** ENTRIES SHOWN follows **

Lemma tick_invariant (g g' : Game) :
  invariant g -> tick rnd g = Ok g' -> invariant g'.
Proof.
  intros I. destruct (isPaused g || isGameOver g) eqn:Hrun.
  { unfold tick. rewrite Hrun. intros E; injection E as <-. exact I. }
  apply orb_false_iff in Hrun. destruct Hrun as [Hp Ho].
  destruct (headOf (snake g)) as [head|] eqn:Hh.
  2:{ apply headOf_None in Hh. destruct (inv_snake g I Hh). }
  rewrite (tick_running g head Hp Ho Hh). cbn zeta.
  pose proof (consume_invariant g I) as I1.
  set (newHead := advance head (direction (consume g))).
  destruct (outOfGrid newHead) eqn:Hout.
  { intros E; injection E as <-. apply gameOver_invariant, I1. }
  destruct (occupies (snake g) newHead) eqn:Hocc.
  { intros E; injection E as <-. apply gameOver_invariant, I1. }
  apply outOfGrid_false in Hout. apply occupies_false in Hocc.
  destruct (food g) as [f|] eqn:Hf; [| discriminate].
  destruct I1 as [G1 D1 Q1 S1 F1 C1 M1]. rewrite snake_consume in G1, D1.
  assert (G2 : Forall inGrid (snake g ++ [newHead])).
  { apply Forall_app. split; [exact G1 | repeat constructor; apply Hout]. }
  assert (D2 : NoDup (snake g ++ [newHead])) by (apply NoDup_snoc; assumption).
  destruct (sameCell newHead f).
  - intros E; injection E as <-. apply checkWin_invariant.
    set (g2 := set_snake (snake g ++ [newHead]) (consume g)).
    destruct (eat_fields g2) as (Es & _ & _ & Esc & _ & Em & _).
    destruct (eat_rest g2) as (Eq & Ef).
    assert (C2 : 0 <= score g2) by exact C1.
    constructor; rewrite ?Es, ?Eq, ?Esc, ?Em; try assumption.
    + destruct (snake g); discriminate.
    + lia.
    + pose proof (Z.div_pos (score g2 + 1) 4).
      unfold MAX_SPEED, BASE_SPEED. lia.
  - intros E; injection E as <-. apply checkWin_invariant.
    constructor; cbn [snake set_snake inputQueue food score movesPerSecond];
      try assumption.
    + apply Forall_tl, G2.
    + apply NoDup_tl, D2.
    + destruct (snake g) as [|a [|b rest]]; cbn; discriminate.
Qed.

Lemma reachable_invariant (g : Game) : reachable rnd g -> invariant g.
Proof.
  induction 1 as [g | e g g' _ IH Hstep].
  - apply resetGame_invariant.
  - destruct e as [code | |]; cbn in Hstep.
    + injection Hstep as <-. apply keydown_invariant, IH.
    + injection Hstep as <-. apply resetGame_invariant.
    + exact (tick_invariant g g' IH Hstep).
Qed.

(** C5.  In every state reachable from a restart by key presses, clicks on
    the restart button and simulation steps, every snake cell is on the
    24 x 24 grid, and while the game is not over (running or paused) the
    snake cells are pairwise distinct. *)
Theorem reachable_snake_on_grid_distinct (g : Game) :
  reachable rnd g ->
  (forall c, In c (snake g) ->
             0 <= x c < GRID_CELLS /\ 0 <= y c < GRID_CELLS) /\
  (isGameOver g = false -> NoDup (snake g)).
Proof.
  intros R. destruct (reachable_invariant g R) as [G D _ _ _ _ _]. split.
  - intros c Hc. rewrite Forall_forall in G. exact (G c Hc).
  - intros _. exact D.
Qed.

(** *** The input queue *)

Lemma willReverse_true (curr next : Cell) :
  willReverse curr next = true <-> curr = opposite next.
Proof.
  unfold willReverse, opposite. rewrite andb_true_iff, !Z.eqb_eq.
  destruct curr as [a b], next as [c d]; cbn. split.
  - intros [H1 H2]. f_equal; lia.
  - intros E. injection E as -> ->. lia.
Qed.

Lemma eat_direction (g : Game) : direction (eat rnd g) = direction g.
Proof.
  unfold eat. cbn zeta.
  match goal with |- context [placeFood rnd ?h] => set (g1 := h) end.
  destruct (placeFood_fields g1) as (_ & Hd & _). rewrite Hd. reflexivity.
Qed.

(** After its consume step [tick] touches neither the direction nor the
    queue. *)
Lemma tick_direction_queue (g g' : Game) :
  tick rnd g = Ok g' ->
  direction g' = direction (consume g) /\
  inputQueue g' = inputQueue (consume g) \/ g' = g.
Proof.
  unfold tick. destruct (isPaused g || isGameOver g).
  { intros E; injection E as <-. right. reflexivity. }
  destruct (headOf (snake (consume g))) as [head|]; [| discriminate].
  cbn zeta. destruct (outOfGrid _).
  { intros E; injection E as <-. left. split; reflexivity. }
  destruct (occupies _ _).
  { intros E; injection E as <-. left. split; reflexivity. }
  change (food (set_snake ?b ?h)) with (food h).
  destruct (food (consume g)) as [f|]; [| discriminate].
  intros E; injection E as <-. left.
  match goal with |- context [checkWin ?h] =>
    destruct (checkWin_fields h) as (_ & Hd & Hq & _) end.
  rewrite Hd, Hq.
  destruct (sameCell _ f); cbn [negb].
  - rewrite eat_direction. destruct (eat_rest (set_snake
      (snake (consume g) ++ [advance head (direction (consume g))])
      (consume g))) as [Eq _].
    rewrite Eq. split; reflexivity.
  - split; reflexivity.
Qed.
(** * Notes database module (db.js): a shallow embedding and its properties

    The module keeps one SQLite table, [notes], and exposes CRUD, bulk
    insert, search, statistics and a one-way sync cycle.  The SQL statements
    of the module are embedded as functions on an explicit table state; the
    JavaScript functions around them are embedded as the code is written,
    statement by statement.

    What the embedding takes from the engine and the runtime:
    - a table is the list of its rows in rowid order, with the
      [sqlite_sequence] counter of [AUTOINCREMENT];
    - a statement is atomic, and the only constraint of the schema that a
      statement of the module can violate is [title TEXT NOT NULL];
    - [CURRENT_TIMESTAMP] is an argument of the statement that reads it;
    - text is a sequence of bytes ([string]); [LIKE] folds ASCII letters
      only, as SQLite does;
    - resources are unbounded: the engine's limits on statement size, bound
      variables and storage are not part of the model. *)

From Stdlib Require Import ZArith List String Ascii Bool Lia Arith.
From Stdlib Require Import Permutation Sorted DecimalString.
Import ListNotations.

Open Scope Z_scope.

(** ** Data model *)

(** [sync_status TEXT DEFAULT 'pending' -- 'pending', 'synced', 'error']:
    the module only ever writes these three literals. *)
Inductive SyncStatus : Type :=
| Pending
| Synced
| SyncError.

Definition SyncStatus_eqb (a b : SyncStatus) : bool :=
  match a, b with
  | Pending, Pending | Synced, Synced | SyncError, SyncError => true
  | _, _ => false
  end.

(** [CURRENT_TIMESTAMP] values.  SQLite stores them as the text
    [YYYY-MM-DD HH:MM:SS], whose text order is the order of the instants;
    the embedding keeps the instant, in seconds. *)
Definition timestamp : Type := Z.

(** One row of [notes].  [title] is [TEXT NOT NULL]; [content] and
    [synced_at] are nullable columns. *)
Record Note : Type := mkNote {
  id : Z;
  title : string;
  content : option string;
  created_at : timestamp;
  updated_at : timestamp;
  synced_at : option timestamp;
  sync_status : SyncStatus
}.

(** The table: its rows in rowid order, and the counter that
    [AUTOINCREMENT] keeps in [sqlite_sequence]. *)
Record Db : Type := mkDb {
  rows : list Note;
  seq : Z
}.

Definition empty_db : Db := {| rows := []; seq := 0 |}.

(** ** Exceptions and statements *)

(** A JavaScript call either returns a value or throws an error with a
    message. *)
Inductive Result (A : Type) : Type :=
| Ok (a : A)
| Raise (message : string).

Arguments Ok {A} a.
Arguments Raise {A} message.

Definition is_ok {A : Type} (r : Result A) : bool :=
  match r with Ok _ => true | Raise _ => false end.

(** Code that runs statements against the connection: it returns or throws,
    and leaves the table in some state either way. *)
Definition Op (A : Type) : Type := Db -> Result A * Db.

Definition ret {A : Type} (a : A) : Op A := fun db => (Ok a, db).

Definition bind {A B : Type} (m : Op A) (k : A -> Op B) : Op B :=
  fun db =>
    match m db with
    | (Ok a, db') => k a db'
    | (Raise e, db') => (Raise e, db')
    end.

Definition read {A : Type} (q : Db -> A) : Op A := fun db => (Ok (q db), db).

Notation "x <- m ;; k" := (bind m (fun x => k))
  (at level 61, m at next level, right associativity).

(** A single statement is atomic: when it fails the table is as before. *)
Definition stmt {A : Type} (s : Db -> Result (A * Db)) : Op A :=
  fun db =>
    match s db with
    | Ok (a, db') => (Ok a, db')
    | Raise e => (Raise e, db)
    end.

(** [db.transaction(fn)]: BEGIN, run [fn], COMMIT when it returns, ROLLBACK
    and rethrow when it throws. *)
Definition transaction {A : Type} (fn : Op A) : Op A :=
  fun db =>
    match fn db with
    | (Ok a, db') => (Ok a, db')
    | (Raise e, _) => (Raise e, db)
    end.

(** *** The engine's statements *)

Definition max_rowid (rs : list Note) : Z :=
  fold_right (fun n m => Z.max (id n) m) 0 rs.

(** [INTEGER PRIMARY KEY AUTOINCREMENT]: one more than the largest rowid the
    table has ever held. *)
Definition next_rowid (db : Db) : Z :=
  Z.max (seq db) (max_rowid (rows db)) + 1.

Definition not_null_title : string :=
  "NOT NULL constraint failed: notes.title"%string.

(** [INSERT INTO notes (title, content, sync_status) VALUES (?, ?, 'pending')];
    a bound [null] is [None].  Both timestamp columns take their default,
    [CURRENT_TIMESTAMP], which is one value within a statement.  The result is
    [lastInsertRowid]. *)
Definition sql_insert (now : timestamp) (t c : option string) (db : Db)
  : Result (Z * Db) :=
  match t with
  | None => Raise not_null_title
  | Some t' =>
      let i := next_rowid db in
      Ok (i, {| rows := rows db ++ [mkNote i t' c now now None Pending];
                seq := i |})
  end.

Definition count_rows (p : Note -> bool) (rs : list Note) : nat :=
  List.length (filter p rs).

Definition update_rows (p : Note -> bool) (f : Note -> Note) (rs : list Note)
  : list Note :=
  map (fun n => if p n then f n else n) rs.

Definition has_id (i : Z) (n : Note) : bool := id n =? i.

Definition set_text (now : timestamp) (t : string) (c : option string)
  (n : Note) : Note :=
  mkNote (id n) t c (created_at n) now (synced_at n) Pending.
(** * Sharing-Backend: authentication and session lifecycle

    A shallow embedding of the authentication code of the backend:
    - [utils/passwordValidator.js]  (password policy),
    - [utils/generateToken.js]      (token issuance, verification, extraction),
    - [model/User.js], [model/Session.js], [model/TokenBlacklist.js]
      (schemas, hooks, instance and static methods),
    - [middlwares/authMiddlwares.js] ([requireSignIn], [alowedTo],
      [isBlocked], [optionalAuth]),
    - the auth controller, every route of [routes/Auth.js] ([signup],
      [login], [adminLogin], [getCurrentUser], [updateProfile],
      [changePassword], [refreshToken], [logout], [logoutAll],
      [getActiveSessions]),
    - the admin controller ([updateUserStatus]).

    Conventions of the embedding.
    - A JavaScript string is the [string] of its UTF-16 code units, one
      character for each unit; the strings here are those whose units are
      all below 256 (ASCII and the Latin-1 supplement).  On these the
      string functions below do what JavaScript does: [length] counts the
      units, [toLowerCase] folds the letters of both ranges, [trim] strips
      the white space of both.
    - A [Date] is its number of milliseconds since the epoch, a [Z].  Every
      handler reads the clock once: it receives the value of [Date.now()]
      as an argument [now].  The one exception is the second reading that
      [createToken] and [createRefreshToken] take when they sign: it is
      the first reading plus a lag, which the call draws with its random
      values.
    - A MongoDB collection is the list of its documents in natural order.
      Schema validation and unique indexes are the ones the schemas declare.
    - [await] is sequencing: handlers are state-passing functions on the
      [Store], returning what they hand to Express. *)

From Stdlib Require Import ZArith String Ascii List Bool Lia Sorted.
From stdpp Require Import base option list gmap strings pretty.

Import ListNotations.
Local Open Scope string_scope.
Local Open Scope list_scope.
Local Open Scope Z_scope.
Lemma bin_name_ignores_directory_witness :
  no_slash "1abc.pdb" ∧ "1abc.pdb"%string ≠ ""%string
  ∧ "1abc.pdb"%string ≠ "."%string
  ∧ bin_name ("set1/rec" +:+ "/" +:+ "1abc.pdb") = bin_name "1abc.pdb"
  ∧ joinpath ["out"; "encodings"]
      (bin_name ("set1/rec" +:+ "/" +:+ "1abc.pdb"))
    = joinpath ["out"; "encodings"]
        (bin_name ("/data/set2" +:+ "/" +:+ "1abc.pdb")).
Proof.
  assert (no_slash "1abc.pdb") as Hb by (cbn; repeat split; done).
  assert ("1abc.pdb"%string ≠ ""%string) as H1 by done.
  assert ("1abc.pdb"%string ≠ "."%string) as H2 by done.
  split_and!; [done..| |];
    apply (bin_name_ignores_directory "set1/rec" "/data/set2" "1abc.pdb"
             ["out"; "encodings"] Hb H1 H2).
Defined.

Example same_name_receptors_example :
  map summary
    (written (calculate_encodings tag_encoder 2
                (imap (λ i rec, (1%Z, rec, pretty i))
                   ["set1/1abc.pdb"; "set2/1abc.pdb"])
                "out" empty_world).2)
  = [(["out"; "encodings"; "1abc.bin"], "set1/1abc.pdb", ["0"]);
     (["out"; "encodings"; "1abc.bin"], "set2/1abc.pdb", ["1"])].
Proof. vm_compute. reflexivity. Qed.

End PipelineMore.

** End of ENTRIES SHOWN **

**ABOUT THIS TASK:**
Of the lines above, extract only those from the line with "(** *** The input queue *)" to the line with "The module keeps", both included, exactly as written.

**EXERCISE SOLUTION:**
(** *** The input queue *)

Lemma willReverse_true (curr next : Cell) :
  willReverse curr next = true <-> curr = opposite next.
Proof.
  unfold willReverse, opposite. rewrite andb_true_iff, !Z.eqb_eq.
  destruct curr as [a b], next as [c d]; cbn. split.
  - intros [H1 H2]. f_equal; lia.
  - intros E. injection E as -> ->. lia.
Qed.

Lemma eat_direction (g : Game) : direction (eat rnd g) = direction g.
Proof.
  unfold eat. cbn zeta.
  match goal with |- context [placeFood rnd ?h] => set (g1 := h) end.
  destruct (placeFood_fields g1) as (_ & Hd & _). rewrite Hd. reflexivity.
Qed.

(** After its consume step [tick] touches neither the direction nor the
    queue. *)
Lemma tick_direction_queue (g g' : Game) :
  tick rnd g = Ok g' ->
  direction g' = direction (consume g) /\
  inputQueue g' = inputQueue (consume g) \/ g' = g.
Proof.
  unfold tick. destruct (isPaused g || isGameOver g).
  { intros E; injection E as <-. right. reflexivity. }
  destruct (headOf (snake (consume g))) as [head|]; [| discriminate].
  cbn zeta. destruct (outOfGrid _).
  { intros E; injection E as <-. left. split; reflexivity. }
  destruct (occupies _ _).
  { intros E; injection E as <-. left. split; reflexivity. }
  change (food (set_snake ?b ?h)) with (food h).
  destruct (food (consume g)) as [f|]; [| discriminate].
  intros E; injection E as <-. left.
  match goal with |- context [checkWin ?h] =>
    destruct (checkWin_fields h) as (_ & Hd & Hq & _) end.
  rewrite Hd, Hq.
  destruct (sameCell _ f); cbn [negb].
  - rewrite eat_direction. destruct (eat_rest (set_snake
      (snake (consume g) ++ [advance head (direction (consume g))])
      (consume g))) as [Eq _].
    rewrite Eq. split; reflexivity.
  - split; reflexivity.
Qed.
(** * Notes database module (db.js): a shallow embedding and its properties

    The module keeps one SQLite table, [notes], and exposes CRUD, bulk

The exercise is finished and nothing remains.